In Cruzan, waar het ging om een patiënt in een persisterende vegetatieve toestand, handhaafde het Hof de eis van de staat dat er duidelijk en overtuigend bewijs moest zijn van de eerder geuite wensen van een patiënt voordat voeding en hydratatie mochten worden teruggetrokken. Ondanks het bestaan van een verondersteld recht op een eerlijk proces, oordeelde het Hof dat een staat bij het nemen van deze beslissing niet verplicht is het oordeel van de familie, de voogd, of iemand anders dan de patiënt zelf te volgen.5Footnote
497 U.S. at 286. Dus, bij afwezigheid van duidelijk en overtuigend bewijs dat de patiënt er belang bij had om niet in een persisterende vegetatieve toestand te worden gehouden, of dat zij de wens had geuit om een surrogaat een dergelijke beslissing voor haar te laten nemen, kan de staat weigeren om de onttrekking van voeding en vocht toe te staan.6Voetnoot
Een staat heeft het recht om te waken tegen mogelijk misbruik dat kan optreden als familieleden niet het belang van een patiënt beschermen, en mag terecht weigeren te oordelen over de ‘kwaliteit’ van het leven dat een bepaald individu mag hebben, en eenvoudigweg een onvoorwaardelijk belang in het behoud van het menselijk leven stellen dat moet worden afgewogen tegen de grondwettelijk beschermde belangen van het individu. 497 U.S. at 281-82.

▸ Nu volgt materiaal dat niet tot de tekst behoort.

(* ===== verification/Prelude.v ===== *)
(** * Verification of the CoreDNS [views] plugin set-up code (ardikabs/simpledns)

    ** The program

    [src/setup.go] is the set-up half of a split-horizon DNS plugin: it
    reads the plugin's block of the Corefile, loads two documents (the
    groups of client networks and the record sets of the views) and
    reloads them on a timer.  Its parts, in the order they call each other:

    - [schemaCheck] (l.290-297) classifies a source locator as an HTTP
      endpoint or a YAML file by its prefix or suffix;
    - [parse] (l.77-134) reads the block through a [caddy.Controller],
      collects the [client], [record] and [reload] directives and builds
      the initial [Views] value;
    - [parseFromYAML] (l.239-251) and [parseFromHTTP] (l.253-288) fetch a
      document and decode it into a caller-supplied value;
    - [loadConfig] (l.154-237) fetches the raw client groups and record
      sets, and rebuilds [v.ClientACLs] and [v.ClientZones] from them, in
      place;
    - [setup] (l.47-71) and [reload] (l.136-152) wire the plugin into the
      server: a goroutine reloads on every tick until the reload channel is
      closed, [OnStartup] loads once, [OnShutdown] closes the channel.

    The handler that answers the queries (the matcher and the resolver of
    the specification) is in a file of the repository that is not under
    [src/]; it is modelled from the specification, in [Resolver].

    ** The files, in the order of their dependencies

    - [Prelude] (this file): Go's two ways of failing, [result] (a value or
      an [error]) and [outcome] (a [result] or a panic), their binds with
      notations in [views_scope]; [foldM] for the loops with early return
      and its decomposition lemmas; the shape lemmas of the
      accumulate-in-a-loop idioms of the source ([append] in a
      [for range], assignment into a [map]: [assign] and
      [foldl_assign_lookup]); [scanl], the successive values of a loop
      variable; the tactics and the hint databases.
    - [GoStrings]: the functions of Go's [strings] package the source
      calls, on byte strings: [HasPrefix], [HasSuffix], [ToUpper] (and
      [ToLower] for the names).
    - [Libs]: the interfaces of the libraries the source calls and does not
      define, as type classes with their laws: the schema constants
      ([SchemaConsts]), the record types of [miekg/dns] ([DNSConsts]),
      [net.ParseCIDR] and [Contains] ([NetLib], over the types of
      [NetTypes]), [plugin.Host.Normalize] ([HostLib]), [plugin.Error]
      ([PluginLib]), [time.ParseDuration] ([TimeLib]), the decoders
      ([Decoder]), [net/url] and [net/http] ([HTTPLib], over the types of
      [HTTPTypes]); and the outside at the time of a call ([World]: the
      files, the servers).  The theorems on [parse], [loadConfig] and the
      life cycle are proved against these interfaces and hold for every
      instance.
    - [Types]: the data of the source: [RawClientACL], [RawRecord] and its
      entries (l.26-43), [ClientACL], [Zone], [Zones], [Views], the log.
    - [Schema]: [schemaCheck] and its characterisation by the shape of the
      locator.
    - [Netip]: an instance of [NetLib], from the documentation of Go's
      [net]: IPv4 addresses, [CIDRMask], [ParseCIDR] on dotted-decimal
      prefixes, [Contains].
    - [DnsName]: an instance of [HostLib], from the specification:
      lower-casing and the trailing dot.
    - [Samples]: instances and documents to run the definitions (the
      scenario of the specification among them) and worlds in which the
      sources are there, missing or damaged.
    - [Corefile]: the [caddy.Controller] as the sequence of lines it
      yields, and [parse] over it, with its specification [parse_spec].
    - [Fetch]: [parseFromYAML] and [parseFromHTTP], each with the trace
      of its input and output, and [fetch], the [switch] on the schema.
    - [Build]: the two halves of [loadConfig] that build the
      configuration; each loop is the fold of its body ([cidr_step],
      [client_step], [zone_step], [record_step]).
    - [Loader]: [loadConfig], the two fetches and the two builds with the
      log; the specification [load_spec] of what a load leaves.
    - [Lifecycle]: [setup] and [reload]; the plugin, its channel, its
      goroutine and its ticker as a labelled transition system ([Step],
      [step], [Reachable]) in which a call of [loadConfig] is one step.
    - [Resolver]: the matcher and the resolver of the specification
      ([match_group], [resolve]), and queries followed through the
      configuration [loadConfig] builds.
    - [Publish]: the writes of [loadConfig] to the plugin, one by one, as a
      reader finds them ([loadConfig_writes]).
    - [Dispenser]: the dispenser of tokens behind [caddy.Controller], from
      the documentation of [coredns/caddy]: its state (tokens, cursor,
      nesting) and the methods [parse] calls, [Next], [NextArg],
      [NextBlock], [Val], [RemainingArgs].
    - [Directive]: [parse] once more, over the dispenser: the [switch]
      ([parse_switch]) and the two loops as they are written
      ([NextBlock_loop], [Next_loop]); [controller_of], the blocks of lines
      of [Corefile] that the loops read from a dispenser.
    - [Layout]: the tokens of a Corefile in which the directive is written
      in lines ([layout]).
    - [Interleave]: two calls of [loadConfig] at once, that of the
      start-up hook and that of a tick: each call as the sequence of its
      writes ([load_ops]), the two sequences interleaved ([Merge]).
    - [Concurrent]: the transition system of [Lifecycle] with the calls of
      [loadConfig] write by write ([CStep], [cstep], [CReachable]): a
      caller enters (the fetches, the errors logged) and then does its
      writes one at a time, between the steps of the other caller, of the
      server and of the ticker.

    ** What the theorems show

    - [Schema]: [schemaCheck] returns each of its three results exactly for
      the locators of one shape; the prefix test comes first.
    - [Corefile]: [parse] refines [parse_spec] (the failure of the first
      line that fails, otherwise the settings made of the last line of each
      directive); what it returns is well formed; it panics on a directive
      without argument; the test of [err] after its loops is dead.
    - [Loader]: [loadConfig] refines [load_spec]; it depends on the
      settings and the outside only, not on what was loaded before; what it
      logs (errors first, then one warning for each prefix refused); what
      each failure of a fetch leaves (an unreadable source empties the
      configuration; a document decoded in part is used as far as it was
      decoded); the invariant of the record sets; last-write-wins for
      records and for record sets; of which raw record each stored record
      is made, field by field, with the exact condition of each record
      type; the discipline of the trace (timeout, close).
    - [Lifecycle], for the runs whose loads do not overlap: the
      configuration in force is that of the last load alone; from [setup]
      on the settings stay well formed and the record sets too, in every
      reachable state; the loads of the goroutine are paced by the ticks;
      a returned goroutine stays so; and what the source does not guard
      against: an interval that is not positive, a second shutdown, a tick
      served after the shutdown, the ticker left running.
    - [Resolver]: the answer after a load is the one the documents give
      ([resolve_raw]); the order of the groups decides; names are found in
      any spelling; the scenario of section 8 of the specification.
    - [Publish]: the plugin after each write of [loadConfig], by the
      number of the write: new groups with the record sets of before the
      call, then all the groups with the record sets built so far; every
      load goes through a state that declines every query.
    - [Dispenser]: every method keeps the cursor within the tokens and
      never moves it back; what each method does at a position
      ([on pre post]); [RemainingArgs] returns the rest of the line.
    - [Directive]: the loops of [parse] end on every dispenser; [parse]
      over the tokens is [parse] of [Corefile] on [controller_of], so that
      the theorems of [Corefile] hold of the tokens; the dispenser is well
      formed when the loops end.
    - [Layout]: from the tokens of a directive laid out in lines the
      loops read the lines back, and [parse] over the dispenser is [parse]
      of [Corefile] on these lines.
    - [Interleave]: the writes of one call leave what [loadConfig] leaves;
      two calls at once leave each field built from all of one document
      and the end of the other; when both read the same documents the
      record sets are right and the groups are right up to repetition and
      order, so a client that one view contains is answered as after one
      call, while any group of the document may come first, so that a
      client several groups contain may be answered from the view of any
      of them.
    - [Concurrent]: [cstep] computes [CStep]; the runs of [Lifecycle] are
      the runs in which every call does all its writes before anything
      else happens ([Reachable_refines]); a call whose writes no write of
      the other caller comes between leaves what [loadConfig] leaves,
      whatever else happens meanwhile; every interleaving of the writes of
      the start-up hook and of a tick is a run of the plugin [setup]
      returns; the settings and the record sets are well formed in every
      state, between the writes too.

    ** Conventions

    A Go [string] is a [string] of bytes.  A [uint32], [uint16] or [int64]
    is a [Z] with its range stated where it matters ([uint32], [uint16],
    [int64] of [Libs]); the source does no arithmetic on them, so nothing
    wraps.  A slice is a [list]; [append] is [++ [x]].  A Go
    [map[string]T] is a [gmap string T].  A function that returns
    [(T, error)] returns a [result T]; a function that may also panic
    returns an [outcome T].  A [for range] loop is the left fold of its
    body; a loop whose body may [return] is [foldM] of its body.

    The loops of [loadConfig] range over finite slices and those of
    [parse] in [Corefile] over the lines of the controller: they are
    structural folds and total.  The loops over the dispenser
    ([RemainingArgs_loop] in [Dispenser], [NextBlock_loop] and [Next_loop]
    in [Directive]) end when a method returns [false]; they run on fuel,
    [S (length tokens)] turns each, and return [None] when it runs out,
    the test of the end of the loop coming first.  The bound is enough:
    every turn that goes on moves the cursor forward by one token at
    least and the cursor stays within the tokens, so the loops end within
    the bound ([parse_tokens_terminates] of [Directive]), and a larger
    bound gives the same result ([parse_fuel_stable]).  The goroutine of
    [reload] loops for ever; it is a transition system, run on finite
    sequences of events.

    ** Not modelled

    The bodies of the libraries (YAML and JSON decoding, the HTTP
    transport, the file system, the ticker, the logger) appear only through
    the interfaces of [Libs] and the rules of [Lifecycle].  The lexer that
    makes the tokens of the Corefile is not modelled: [Directive] starts
    from the tokens, [Layout] from where the lexer puts them for a
    directive written in lines.  The registration of [init] (l.45) and of
    the handler (l.65-68) is wiring, of which only the name of the
    directive is kept; [v.Upstream]
    and [v.Next] are handles the set-up code stores and never reads.
    IPv6 prefixes are outside the instance [Netip].  A load is one step
    in [Lifecycle] and a sequence of whole writes in [Publish], in
    [Interleave] and in [Concurrent]; the two fetches of a call see one
    world; accesses of two goroutines to one field that overlap inside a
    write (the read and the write of an [append], two writes to one map)
    are not modelled, the memory model of Go giving them no meaning. *)

From Stdlib Require Import ZArith String Ascii List Lia.
From stdpp Require Import base tactics option list strings gmap.

Declare Scope views_scope.
Delimit Scope views_scope with views.
#[global] Open Scope views_scope.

Ondanks het feit dat het Hof dergelijke staatseisen accepteert, zijn de implicaties van de zaak significant. Ten eerste lijkt het Hof, zonder uitgebreide analyse, het standpunt te hebben ingenomen dat het weigeren van voeding en hydratatie hetzelfde is als het weigeren van andere vormen van medische behandeling. Ook lijkt het Hof bereid dit recht niet alleen uit te breiden tot terminaal zieke patiënten, maar ook tot ernstig arbeidsongeschikte patiënten wier toestand is gestabiliseerd.